> [Exercise objective]
Using the data below, copy every line that contains the word "else".

> [Extracted data]
Definition fetch_full_gateway_records s : list FullGatewayRecord :=
  map (λ g, mkFullGateway g (tokens_of_gateway (gateway_id g) s)) (fetch_gateways s).

(** The loop of [override_gateway] over the allowed side effects. *)
Fixpoint populate_abi (id : TargetId) (allowed : list (list Z * option Z)) : D unit :=
  match allowed with
  | [] => mret tt
  | (sfx_4b_id, maybe_event_memo_prefix) :: rest =>
      o ← gets (λ s, StandardSFXABIs s !! sfx_4b_id);
      abi ← ok_or o (xdns_err SideEffectABINotFound);
      modify (λ s, set_SFXABIRegistry
        (<[(id, sfx_4b_id) := set_maybe_prefix_memo maybe_event_memo_prefix abi]>
           (SFXABIRegistry s)) s) ;;
      populate_abi id rest
  end.

Definition override_gateway (record : GatewayRecord) : D unit :=
  let id := gateway_id record in
  populate_abi id (gateway_allowed_side_effects record) ;;
  modify (λ s, set_Gateways (<[id := record]> (Gateways s)) s) ;;
  modify (λ s, set_AllGatewayIds (remove_first id (AllGatewayIds s) ++ [id]) s) ;;
  modify (xdns_event (EvGatewayRecordStored id)).

Definition add_new_gateway (record : GatewayRecord) : D unit :=
  known ← gets (λ s, is_some (Gateways s !! gateway_id record));
  if (known : bool) then throw (xdns_err GatewayRecordAlreadyExists)
  else override_gateway record.

Definition add_escrow_account (origin : RawOrigin) (id : TargetId) (account : AccountId) : D unit :=
  ensure_root origin ;;
  o ← gets (λ s, Gateways s !! id);
  record ← ok_or o (xdns_err GatewayRecordNotFound);
  modify (λ s, set_Gateways (<[id := set_escrow_account (Some account) record]> (Gateways s)) s).

Definition xdns_allowed_side_effects (id : TargetId) s : list (list Z * option Z) :=
  match Gateways s !! id with Some g => gateway_allowed_side_effects g | None => [] end.

Definition lookup_gateway (id : TargetId) s : result DispatchError GatewayRecord :=
  match Gateways s !! id with
  | Some rec => ROk rec
  | None => RErr (xdns_err XdnsRecordNotFound)
  end.

Definition get_verification_vendor (id : TargetId) s : result DispatchError GatewayVendor :=
  match lookup_gateway id s with ROk rec => ROk (verification_vendor rec) | RErr e => RErr e end.

Definition xdns_get_target_codec (id : TargetId) s : result DispatchError Codec :=
  match lookup_gateway id s with ROk rec => ROk (gateway_codec rec) | RErr e => RErr e end.

Definition xdns_get_escrow_account (id : TargetId) s : result DispatchError (list Z) :=
  match lookup_gateway id s with
  | ROk rec =>
      match escrow_account rec with
      | Some account => ROk (be_bytes 32 account)
      | None => RErr (xdns_err EscrowAccountNotFound)
      end
  | RErr e => RErr e
  end.

Definition xdns_get_gateway_max_security_lvl (id : TargetId) s : SecurityLvl :=
  if bool_decide (id = [3; 3; 3; 3]) then Escrow
  else match xdns_get_escrow_account id s with ROk _ => Escrow | RErr _ => Optimistic end.

Definition xdns_get_remote_order_contract_address (id : TargetId) s : result DispatchError Hash :=
  match RemoteOrderAddresses s !! id with
  | Some a => ROk a
  | None => RErr (xdns_err RemoteOrderAddressNotFound)
  end.

Definition xdns_get_remote_bidding_contract_address (id : TargetId) s
    : result DispatchError Hash :=
  match RemoteBiddingAddresses s !! id with
  | Some a => ROk a
  | None => RErr (xdns_err RemoteOrderAddressNotFound)
  end.

(** *** Interfaces of side effects *)

(** [SFXABIRegistry::iter_prefix]. *)
Definition get_all_sfx_abi (id : TargetId) s : list (list Z * SfxAbi) :=
  map (λ e, (e.1.2, e.2))
    (List.filter (λ e, bool_decide (e.1.1 = id)) (iter_by key44 (SFXABIRegistry s))).

Definition xdns_get_sfx_abi (id : TargetId) (sfx_4b_id : list Z) s : option SfxAbi :=
  SFXABIRegistry s !! (id, sfx_4b_id).

Definition insert_abi (id : TargetId) (e : list Z * SfxAbi) s : X :=
  set_SFXABIRegistry (<[(id, e.1) := e.2]> (SFXABIRegistry s)) s.

Definition extend_sfx_abi (origin : RawOrigin) (id : TargetId) (sfx_4b_id : list Z)
    (sfx_expected_abi : SfxAbi) : D unit :=
  ensure_root origin ;;
  known ← gets (λ s, is_some (Gateways s !! id));
  if negb known then throw (xdns_err XdnsRecordNotFound)
  else
    present ← gets (λ s, is_some (SFXABIRegistry s !! (id, sfx_4b_id)));
    if (present : bool) then throw (xdns_err SideEffectABIAlreadyExists)
    else modify (insert_abi id (sfx_4b_id, sfx_expected_abi)).

Definition override_sfx_abi (id : TargetId) (new_sfx_abis : list (list Z * SfxAbi)) : D unit :=
  o ← gets (λ s, Gateways s !! id);
  record ← ok_or o (xdns_err XdnsRecordNotFound);
  let allowed := map (λ e, (e.1, maybe_prefix_memo e.2)) new_sfx_abis in
  modify (λ s, set_Gateways (<[id := set_gateway_allowed allowed record]> (Gateways s)) s) ;;
  modify (λ s, fold_left (λ s e, insert_abi id e s) new_sfx_abis s).

(** *** Tokens *)

Definition override_token (token : AssetId) (id : TargetId) (props : TokenInfo) s : X :=
  let s := set_Tokens (<[(token, id) := mkTokenRecord token id props]> (Tokens s)) s in
  let s := set_GatewayTokens
             (<[id := push_if_absent token (default [] (GatewayTokens s !! id))]>
                (GatewayTokens s)) s in
  let s := set_AllTokenIds (push_if_absent token (AllTokenIds s)) s in
  xdns_event (EvNewTokenLinkedToGateway token id) s.

Definition link_token_to_gateway (token : AssetId) (id : TargetId) (props : TokenInfo) : D unit :=
  o ← gets (λ s, Gateways s !! id);
  _record ← ok_or o (xdns_err GatewayRecordNotFound);
  linked ← gets (λ s, is_some (Tokens s !! (token, id)));
  if (linked : bool) then throw (xdns_err TokenRecordAlreadyExists)
  else
    exists_ ← gets (λ s, contains_asset (xd_ext s) token);
    ensure exists_ (xdns_err TokenRecordNotFoundInAssetsOverlay) ;;
    modify (override_token token id props).

Definition register_new_token (origin : RawOrigin) (token : AssetId) (props : TokenInfo) : D unit :=
  present ← gets (λ s, contains_asset (xd_ext s) token);
  if (present : bool) then throw (xdns_err TokenRecordAlreadyExists)
  else
    listed ← gets (λ s, bool_decide (token ∈ AllTokenIds s));
    if (listed : bool) then throw (xdns_err TokenRecordAlreadyExists)
    else
      who ← ensure_signed_or_root origin;
      let admin := default (xdns_treasury TreasuryEscrow) who in
      assets (force_create_asset origin token admin true xdns_minimum_balance) ;;
      link_token_to_gateway token SelfGatewayId props ;;
      modify (λ s, set_AllTokenIds (AllTokenIds s ++ [token]) s) ;;
      modify (xdns_event (EvNewTokenAssetRegistered token SelfGatewayId)).

Definition xdns_list_available_mint_assets (id : TargetId) s : list TokenRecord :=
  omap (λ e, linked_asset ← Tokens s !! (e.1, id);
             if bool_decide (e.2 = id) then Some linked_asset else None)
    (AuthorizedMintAssets s).

Definition xdns_check_asset_is_mintable (id : TargetId) (asset : AssetId) s : bool :=
  existsb (λ t, token_id t =? asset) (xdns_list_available_mint_assets id s).

Fixpoint find_eth_token (id : TargetId) (address : Z) s (tokens : list AssetId)
    : result DispatchError TokenRecord :=
  match tokens with
  | [] => RErr (xdns_err TokenRecordNotFoundInGateway)
  | token :: rest =>
      match Tokens s !! (token, id) with
      | None => RErr (xdns_err TokenRecordNotFoundInGateway)
      | Some record =>
          match token_props record with
          | TokenEthereum eth_token =>
              if bool_decide (eth_address eth_token = Some address) then ROk record
              else find_eth_token id address s rest
          | TokenSubstrate _ => RErr (xdns_err TokenRecordNotFoundInGateway)
          end
      end
  end.

Definition xdns_get_token_by_eth_address (id : TargetId) (address : Z) s
    : result DispatchError TokenRecord :=
  find_eth_token id address s (default [] (GatewayTokens s !! id)).

Definition xdns_get_self_token_id : AssetId := SelfTokenId.

(** [assert!]. *)
Definition xdns_assert (b : bool) : D unit := if b then mret tt else panic.

Definition mint (asset : AssetId) (user : AccountId) (amount : Balance) : D unit :=
  ok ← gets (xdns_check_asset_is_mintable SelfGatewayId asset);
  xdns_assert ok ;;
  assets (asset_mint (Signed (xdns_treasury TreasuryEscrow)) asset user amount).

Definition burn (asset : AssetId) (user : AccountId) (amount : Balance) : D unit :=
  ok ← gets (xdns_check_asset_is_mintable SelfGatewayId asset);
  xdns_assert ok ;;
  assets (asset_burn (Signed (xdns_treasury TreasuryEscrow)) asset user amount).

(** *** The activity of the gateways *)

Definition gateway_activity (n : BlockNumber) (gateway : FullGatewayRecord) s : GatewayActivity :=
  let record := gateway_record gateway in
  let update := default (mkVerifierActivity (verification_vendor record) 0 0 0 0 0 false)
                  (last (verifier_history (verification_vendor record) s)) in
  {| ga_gateway_id := gateway_id record;
     ga_reported_at := n;
     ga_justified_height := fva_justified_height update;
     ga_finalized_height := fva_finalized_height update;
     ga_updated_height := fva_updated_height update;
     ga_attestation_latency := attestation_latency (xd_ext s) (gateway_id record);
     ga_security_lvl := if is_some (escrow_account record) then Escrow else Optimistic;
     ga_is_active := fva_is_active update |}.

Definition gateway_history (id : TargetId) s : list GatewayActivity :=
  default [] (GatewaysOverviewStoreHistory s !! id).

Definition record_gateway_activity (n : BlockNumber) (acc : X * list GatewayActivity)
    (gateway : FullGatewayRecord) : X * list GatewayActivity :=
  let '(s, all_overviews) := acc in
  let activity := gateway_activity n gateway s in
  let id := gateway_id (gateway_record gateway) in
  (set_GatewaysOverviewStoreHistory
     (<[id := push_bounded activity (gateway_history id s)]> (GatewaysOverviewStoreHistory s)) s,
   all_overviews ++ [activity]).

Definition process_overview (n : BlockNumber) s : X :=
  let '(s, all_overviews) :=
    fold_left (record_gateway_activity n) (fetch_full_gateway_records s) (s, []) in
  set_GatewaysOverviewStore all_overviews s.

(** [max_by_key(reported_at)], of which only the block is read. *)
Definition latest_update (overview : list GatewayActivity) : BlockNumber :=
  foldr Z.max 0 (map ga_reported_at overview).

Definition read_last_activity_overview s : X * list GatewayActivity :=
  let overview := GatewaysOverviewStore s in
  if negb (latest_update overview =? xd_block s) then
    let s := process_overview (xd_block s) s in (s, GatewaysOverviewStore s)
  else (s, overview).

> [Solved exercise]
  else override_gateway record.
  else match xdns_get_escrow_account id s with ROk _ => Escrow | RErr _ => Optimistic end.
  else
    else modify (insert_abi id (sfx_4b_id, sfx_expected_abi)).
  else
  else
    else
             if bool_decide (e.2 = id) then Some linked_asset else None)
              else find_eth_token id address s rest
Definition xdns_assert (b : bool) : D unit := if b then mret tt else panic.
     ga_security_lvl := if is_some (escrow_account record) then Escrow else Optimistic;
  else (s, overview).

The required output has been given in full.